836: Comprehensive Screening for Presence and Localization of TLR4 Immunoreactivity in Placenta and Fetal Membranes

Toll-like receptor-4 (TLR4) along with the adaptor molecule MD-2 is responsible for mediating the inflammatory response to Gram-negative bacteria. Numerous studies have described the expression of TLR4 in placenta and fetal membranes with particular focus in preterm birth (PTB) associated with infection/inflammation. However, divergent results have been reported regarding TLR4 pattern of expression in reproductive tissues. We sought to investigate whether this lack of consistency may be due to antibody selection and epitope variability. We conducted a systematic evaluation of TLR4 expression in human placenta and fetal membranes using all commercially available anti-human TLR4 antibodies: C-18 (Santa Cruz), H-80 (Santa Cruz), HTA125 (Santa Cruz) and Ab47093 (Abcam). Immunohistochemistry (IHC) for TLR4 using all of the above antibodies was conducted on serial sections of placenta and chorioamnion of singleton pregnancies in the following groups: 1) Idiopathic preterm birth (iPTB, n=5); 2) Preterm birth complicated by histologic chorioamnionitis (HCA, n=5); 3) Term elective Cesarean (n=5). Staining intensity for each antibody was appreciated using the H-scoring method by independent investigators. 1) There was no correlation in H-scores obtained with the 4 antibodies on placenta sections.
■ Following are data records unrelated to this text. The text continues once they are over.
(** The other segments, the entries and the map are as they were. *)
Lemma seg_unlink_ok sp w pins hand loose st a e :
  cache_ok sp w pins hand loose → a ∈ seg_list (segment st (shard w)) → entries (heap w) !! a = Some e →
  ∃ n, let w' := set_segment st w (mkSegment (filter (λ x, x ≠ a) (seg_list (segment st (shard w)))) n) in
    seg_unlink st a (esize e) w = Ok w' ∧ cache_ok sp w' pins (a :: hand) loose.
Proof.
  intros Hc Ha E. pose proof (ck_nodup_lists _ _ _ _ _ Hc) as Hnd.
  exists (u64 (seg_bytes (segment st (shard w)) - esize e)). cbn zeta. unfold seg_unlink, unlink.
  rewrite bool_decide_true by done. split; [done|].
  set (n := u64 _). set (l := filter _ _). set (w' := set_segment _ _ _).
  assert (a :: lists (shard w') ≡ₚ lists (shard w)) as Hp by by apply lists_unlink.
  assert (lists (shard w') ++ (a :: hand) ++ loose ≡ₚ lists (shard w) ++ hand ++ loose) as Hall.
  { rewrite <- Hp, <- app_comm_cons. by rewrite <- Permutation_middle. }
  assert (heap w' = heap w) as Hh by by destruct st.
  assert (sh_map (shard w') = sh_map (shard w) ∧ buf_pool (shard w') = buf_pool (shard w) ∧
    sketch (shard w') = sketch (shard w)) as (Hm & Hpool & Hsk) by by destruct st.
  destruct Hc as [? Hl Hst Hen ? ? Hmap ? ? ? ? ? ? ? ? Hb].
  split; rewrite ?Hh, ?Hm, ?Hpool, ?Hsk; try done.
  - by rewrite Hall.
  - intros b. rewrite Hall. auto.
  - intros st' b eb. unfold w'. rewrite segment_set_segment. case_decide as Hs; [subst st'|by apply Hst].
    cbn [seg_list]. unfold l. rewrite list_elem_of_filter. intros [_ Hin]. by apply Hst.
  - intros b eb Eb. rewrite Hall. by apply Hen.
  - intros k b Hk. destruct (Hmap k b Hk) as [Hin ?]. split; [|done].
    by rewrite <- Hp, <- app_comm_cons, Permutation_middle in Hin.
  - intros Hex. apply (bytes_ok_update st w w' l n); try done.
    + unfold w'. by rewrite segment_set_segment, decide_True.
    + unfold w'. by rewrite segment_set_segment, decide_True.
    + intros st' Hs. unfold w'. by rewrite segment_set_segment, decide_False.
    + by apply Hb.
    + unfold n. rewrite (Hb Hex st). unfold u64. rewrite Zminus_mod_idemp_l. f_equal.
      rewrite <- (total_Permutation w _ _ (filter_ne_perm a _ (NoDup_segment st _ Hnd) Ha)).
      cbn [sum_of]. rewrite (size_of_entry w a e E). fold l. lia.
Qed.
Although H80 yielded the most intense level of staining, other antibodies (Ab47093 or HTA125) were unable to confirm the cellular location or level of intensity. 2) None of the antibodies determined a significant increase inTLR4 staining in placental villous or extravillous trophoblast of the HCA group. C18 registered a decrease in villous H-score of HCA cases compared to the other groups. 3) The 4 antibodies had a significantly better level of agreement for fetal membranes. The staining pattern noted with H80 in chorioamnion correlated with all 3 other antibodies: C18 (P=0.004), HTA125 (p=0.008) and Ab47093 (P=0.037) but no significant difference among groups was detected. There is a large heterogeneity in the ability of available IHC antibodies to identify TLR4, especially in the placenta. Alternatively, the variability may be related to differential cellular processing of the TLR4 receptor.